Soybean traders continue to battle it out over traditional bearish fundamentals and bullish macro thoughts regarding a pick-up in global growth.
As of late the bears are clearly winning the battle as the old-crop MAY17 contract has fallen by almost -$1.00 per bushel form it's mid-January high. While the new-crop NOV17 contract has fallen by just over -40 cents from its late-February highs. Weather in South America, similar to what we received here at home last year, continues to help boost production and surprise many once the combine is actually in the field. Hence record soybean production here in the U.S. is gain being followed up by record setting production out of South America. Lets also not forget the USDA, next Friday, will announce that U.S. producers are going to follow-up the record crop by planting yet another record setting number of soybean acres in 2017.
I still think the USDA and many inside the trade are a bit too conservative with their early U.S. planted soybean acreage estimates and will not be surprised by a number that's higher than current trade expectations. As for Chinese demand, I continue to hear talk of weaker margins and slight pullback in import interest. Lets also keep in mind bird flu continues to rapidly advance across Asia and is causing more serious concern.
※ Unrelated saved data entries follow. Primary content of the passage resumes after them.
(** ** Rotations *)

Lemma rotate_ok s d c x t1 c2 a y b P rest :
  zip s (bt d c t1 x (bt d c2 a y b)) P rest →
  ∃ s', rb_rotate d s x = Ok s' ∧ zip s' (bt d c2 (bt d c t1 x a) y b) P rest ∧
    size s'.(rb_nodes) = size s.(rb_nodes).
Proof.
  intros Hz. pose proof (zip_nonnull _ _ _ _ _ _ _ _ Hz) as Hx0.
  apply zip_node in Hz as [H Hroot]. rewrite addr_bt in H. rewrite entries_bt in H.
  unfold rb_rotate. rewrite (sat_get s _ x _ H), bind_ok by (by left).
  rewrite mknode_other, mknode_parent.
  assert (rb_get s y = Ok (mknode d (addr a) (addr b) x c2)) as ->.
  { eapply sat_get; [exact H|]. rewrite !elem_of_cons, !elem_of_app, !elem_of_cons. tauto. }
  rewrite bind_ok, mknode_child.
  set (par := paddr P) in *.
  assert (y ≠ 0) as Hy0.
  { intros ->. apply (sat_null _ _ H). rewrite !fmap_cons, !fmap_app, !fmap_cons. set_solver. }
  assert (x ∉ (pentries P x).*1) as HxP.
  { pose proof (sat_ne _ _ _ _ H) as [_ H']. rewrite !fmap_app in H'. set_solver. }
  destruct (sat_upd s _ _ x _ (with_child (opp d) (addr a)) H (reflexivity _))
    as (s1 & -> & R1 & H1 & Z1). rewrite with_other_mk in H1. rewrite bind_ok.
  destruct (sat_set_parent s1 a y x ((x, mknode d (addr t1) (addr a) par c) ::
    (y, mknode d (addr a) (addr b) x c2) :: entries t1 x ++ entries b y ++ pentries P x ++ rest))
    as (s2 & -> & R2 & H2 & Z2); [eapply sat_perm; [|exact H1]; perm|]. rewrite bind_ok.
  destruct (sat_upd s2 _ ((x, mknode d (addr t1) (addr a) par c) :: entries t1 x ++ entries a x ++
    entries b y ++ pentries P x ++ rest) y (mknode d (addr a) (addr b) x c2)
    (with_child d x) H2)
    as (s3 & -> & R3 & H3 & Z3); [perm|]. rewrite with_child_mk in H3. rewrite bind_ok.
  destruct (sat_upd s3 _ ((y, mknode d x (addr b) x c2) :: entries t1 x ++ entries a x ++
    entries b y ++ pentries P x ++ rest) x (mknode d (addr t1) (addr a) par c)
    (with_parent y) H3)
    as (s4 & -> & R4 & H4 & Z4); [perm|]. rewrite with_parent_mk in H4. rewrite bind_ok.
  destruct (sat_upd s4 _ ((x, mknode d (addr t1) (addr a) y c) :: entries t1 x ++ entries a x ++
    entries b y ++ pentries P x ++ rest) y (mknode d x (addr b) x c2)
    (with_parent par) H4)
    as (s5 & -> & R5 & H5 & Z5); [perm|]. rewrite with_parent_mk in H5. rewrite bind_ok.
  destruct (sat_set_above s5 P x y ((y, mknode d x (addr b) par c2) ::
    (x, mknode d (addr t1) (addr a) y c) :: entries t1 x ++ entries a x ++ entries b y ++ rest))
    as (s6 & E6 & R6 & H6 & Z6); [eapply sat_perm; [|exact H5]; perm|congruence|done|done|].
  fold par in E6. rewrite E6. exists s6. split; [done|]. split; [|congruence].
  apply node_zip; [|done]. rewrite addr_bt, entries_bt. eapply sat_perm; [|exact H6]. perm.
Qed.

(** ** More moves *)

Lemma zip_across s t d c x sib P rest :
  zip s t (Frame d c x sib :: P) rest ↔ zip s sib (Frame (opp d) c x t :: P) rest.
Proof. by rewrite !zip_up, bt_opp. Qed.

Lemma zip_cross s t d c x sib P rest :
  zip s t (Frame d c x sib :: P) rest → zip s sib (Frame (opp d) c x t :: P) rest.
Proof. apply zip_across. Qed.

(** A subtree and its sibling have different roots. *)
Lemma zip_sib s t d c x sib P rest :
  zip s t (Frame d c x sib :: P) rest → addr t ≠ 0 → addr sib ≠ addr t.
Proof.
  intros [H _] Ht E. destruct t as [|c1 l y r]; [done|]. simpl in E, Ht.
  destruct sib as [|c2 l2 y2 r2]; simpl in E; [congruence|]. subst y2.
  simpl in H. apply sat_ne in H as [_ H]. apply H. rewrite !fmap_app. simpl.
  rewrite !elem_of_app, !elem_of_cons. tauto.
Qed.

(** [parent == gparent->rb_left] *)
Lemma zip_side s t d c x sib P rest par c' :
  zip s t (Frame d c x sib :: P) rest → addr t ≠ 0 →
  (if addr t =? rb_left (mknode d (addr t) (addr sib) par c') then Lft else Rgt) = d ∧
  (if rb_left (mknode d (addr t) (addr sib) par c') =? addr t then Lft else Rgt) = d.
Proof.
  intros Hz Ht. pose proof (zip_sib _ _ _ _ _ _ _ _ Hz Ht) as Hne.
  rewrite (Z.eqb_sym (rb_left _)). destruct d; simpl; [by rewrite Z.eqb_refl|].
  by rewrite (proj2 (Z.eqb_neq (addr t) (addr sib))) by congruence.
Qed.

Lemma zip_parent s t d c x sib P rest :
  zip s t (Frame d c x sib :: P) rest → rb_get s x = Ok (mknode d (addr t) (addr sib) (paddr P) c) ∧ x ≠ 0.
Proof. intros Hz%zip_up. split; [by eapply zip_get|by eapply zip_nonnull]. Qed.

Lemma zip_path_size s t P rest : zip s t P rest → (length P ≤ size s.(rb_nodes))%nat.
Proof.
  intros [H _]. apply sat_size in H. rewrite !length_app in H.
  assert (∀ P a, (length P ≤ length (pentries P a))%nat) as HP.
  { clear. induction P as [|[d c x sib] P IH]; intros a; [done|]. simpl. rewrite length_app.
    specialize (IH x). lia. }
  specialize (HP P (addr t)). lia.
Qed.

Lemma inorder_rotate d c t1 x c2 a y b c' c2' :
  inorder (bt d c t1 x (bt d c2 a y b)) = inorder (bt d c2' (bt d c' t1 x a) y b).
Proof. destruct d; simpl; by rewrite <-!(assoc_L (++)). Qed.

Lemma inorder_red d c c' t1 x t2 : inorder (bt d c t1 x t2) = inorder (bt d c' t1 x t2).
Proof. by destruct d. Qed.

Lemma inorder_bt d c t1 t1' x t2 t2' :
  inorder t1 = inorder t1' → inorder t2 = inorder t2' →
  inorder (bt d c t1 x t2) = inorder (bt d c t1' x t2').
Proof. intros H1 H2. destruct d; simpl; by rewrite H1, H2. Qed.

Lemma inorder_plug t t' P : inorder t = inorder t' → inorder (plug t P) = inorder (plug t' P).
Proof.
  revert t t'. induction P as [|[d c x sib] P IH]; intros t t' H; [done|].
  apply IH. by apply inorder_bt.
Qed.

(** ** Balance *)

(** [t] has [n] black nodes on every way down and no red node with a red
    child. *)
Fixpoint bal (t : tree) (n : nat) : Prop :=
  match t with
  | E => n = O
  | T true l _ r => tred l = false ∧ tred r = false ∧ bal l n ∧ bal r n
  | T false l _ r => match n with O => False | S k => bal l k ∧ bal r k end
  end.
(* ===== verification/Cfs.v ===== *)
(** * The queue of the fair scheduler

    [cfs_rep s l free] says that the red-black tree of [s] holds the PCBs [l] in
    order and that the nodes [free] are outside of it.  Insertion refines
    [insert_by], removal takes the head, and the search is logarithmic. *)
From S2P Require Import Prelude QueueSpec QueueProps RbTree RbSpec RbInsert RbErase RbRemove.

Definition cfs_rep (s : rb_store) (l : list Z) (free : list entry) : Prop :=
  ∃ t, zip s t [] free ∧ rb_tree t ∧ inorder t = l.

(** ** Heights *)

Fixpoint height (t : tree) : nat :=
  match t with E => O | T _ l _ r => S (max (height l) (height r)) end.

Lemma height_bal t n : bal t n → (height t ≤ 2 * n + if tred t then 1 else 0)%nat.
Proof.
  revert n. induction t as [|c l IHl x r IHr]; intros n Hb; [simpl; lia|]. destruct c.
  - apply (bal_red Lft) in Hb as (Rl & Rr & Bl & Br).
    specialize (IHl n Bl). specialize (IHr n Br). rewrite Rl in IHl. rewrite Rr in IHr. simpl. lia.
  - destruct n as [|n]; [by apply (bal_black_0 Lft) in Hb|]. apply (bal_black Lft) in Hb as [Bl Br].
    specialize (IHl n Bl). specialize (IHr n Br). simpl. destruct (tred l), (tred r); lia.
Qed.

Lemma bal_size t n : bal t n → (2 ^ n ≤ S (length (inorder t)))%nat.
Proof.
  revert n. induction t as [|c l IHl x r IHr]; intros n Hb; [by simpl in Hb; subst n|].
  simpl. rewrite length_app. simpl. destruct c.
  - apply (bal_red Lft) in Hb as (_ & _ & Bl & _). specialize (IHl n Bl). lia.
  - destruct n as [|n]; [by apply (bal_black_0 Lft) in Hb|]. apply (bal_black Lft) in Hb as [Bl Br].
    specialize (IHl n Bl). specialize (IHr n Br). simpl. lia.
Qed.

Lemma height_log t :
  rb_tree t → (height t ≤ 2 * Nat.log2 (S (length (inorder t))))%nat.
Proof.
  intros [Hr [n Hn]]. pose proof (height_bal t n Hn) as Hh. rewrite Hr in Hh.
  pose proof (bal_size t n Hn) as Hs. apply Nat.log2_le_mono in Hs.
  rewrite Nat.log2_pow2 in Hs by lia. lia.
Qed.

Lemma height_inorder t : (height t ≤ length (inorder t))%nat.
Proof. induction t as [|c l IHl x r IHr]; [done|]. simpl. rewrite length_app. simpl. lia. Qed.

Lemma zip_length s t free : zip s t [] free → (length (inorder t) ≤ size s.(rb_nodes))%nat.
Proof.
  intros [H _]. apply sat_size in H. rewrite length_app in H.
  assert (∀ t par, length (entries t par) = length (inorder t)) as He.
  { clear. induction t as [|c l IHl x r IHr]; intros par; [done|]. simpl.
    rewrite !length_app, IHl, IHr. simpl. lia. }
  rewrite He in H. lia.
Qed.

(** ** Insertion *)

(** The pointer at the end of a path. *)
Definition plink (P : path) : rb_link :=
  match P with [] => RootLink | f :: _ => ChildLink f.(fr_node) f.(fr_side) end.

Lemma follow_plink s t P rest : zip s t P rest → rb_follow s (plink P) = Ok (addr t).
Proof.
  intros Hz. destruct P as [|[d c x sib] P]; simpl.
  - f_equal. apply (zip_root _ _ _ _ Hz).
  - destruct (zip_parent _ _ _ _ _ _ _ _ Hz) as [-> _]. by rewrite bind_ok, mknode_child.
Qed.

Section cfs_spec.
Context (vruntime : Z → Z).

Lemma key_sorted_app l1 x l2 :
  key_sorted vruntime (l1 ++ x :: l2) →
  (∀ y, y ∈ l1 → vruntime y ≤ vruntime x) ∧ (∀ y, y ∈ l2 → vruntime x ≤ vruntime y) ∧
  key_sorted vruntime l1 ∧ key_sorted vruntime l2.
Proof.
  induction l1 as [|z l1 IH]; simpl.
  - intros [H1 H2]%key_sorted_cons. split; [by intros y ?%not_elem_of_nil|].
    split; [done|]. split; [by intros [|]|done].
  - intros [H1 H2]%key_sorted_cons. destruct (IH H2) as (I1 & I2 & I3 & I4).
    split; [intros y [->|Hy]%elem_of_cons; [apply H1; set_solver|by apply I1]|].
    split; [done|]. split; [|done]. apply key_sorted_cons. split; [|done].
    intros y Hy. apply H1. set_solver.
Qed.

Lemma insert_by_at p l1 l2 :
  (∀ x, x ∈ l1 → vruntime x ≤ vruntime p) → (∀ x, x ∈ l2 → vruntime p < vruntime x) →
  insert_by vruntime p (l1 ++ l2) = l1 ++ p :: l2.
Proof.
  intros H1 H2. induction l1 as [|x l1 IH]; simpl.
  - destruct l2 as [|x l2]; [done|]. simpl. specialize (H2 x ltac:(by left)).
    by rewrite (proj2 (Z.leb_gt _ _) H2).
  - rewrite (proj2 (Z.leb_le _ _) (H1 x ltac:(by left))). rewrite IH; [done|].
    intros y Hy. apply H1. by right.
Qed.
I'm certainly not saying Chinese demand is going away, I'm just saying their robust growth and aggressive buying might be tapering back a touch as some wrinkles in the sheets need to be ironed out. We also have to acknowledge, even though South American exporters might be having some early logistical issues getting their record crop out of the country, the glut of supplies will eventually weigh on the global marketplace and work to keep somewhat of a lid on nearby fundamental rallies.
From my perspective we are still a long ways form the U.S. weather becoming a major market moving force. Meaning without new bullish macro interest in commodities by the funds, without growth in Chinese demand, without a nearby U.S. weather story, and a glut of South American supply coming online, it's tough to suggest a major nearby rally. Longer-term however things could quickly become much more exciting for the bulls.
If Washington can overcome the healthcare issues and move on to tax reform, I suspect a portion of the macro interest will return to the trade. At about the same time I could also see demand form the Chinese picking up momentum, as well as a U.S. weather story potentially brewing. As a spec I continue to like the thought of building a bullish position on a deeper break in price. Waiting for next weeks USDA acreage estimate, longer-term weather forecasts, and keeping a close eye on the global bird flu headlines.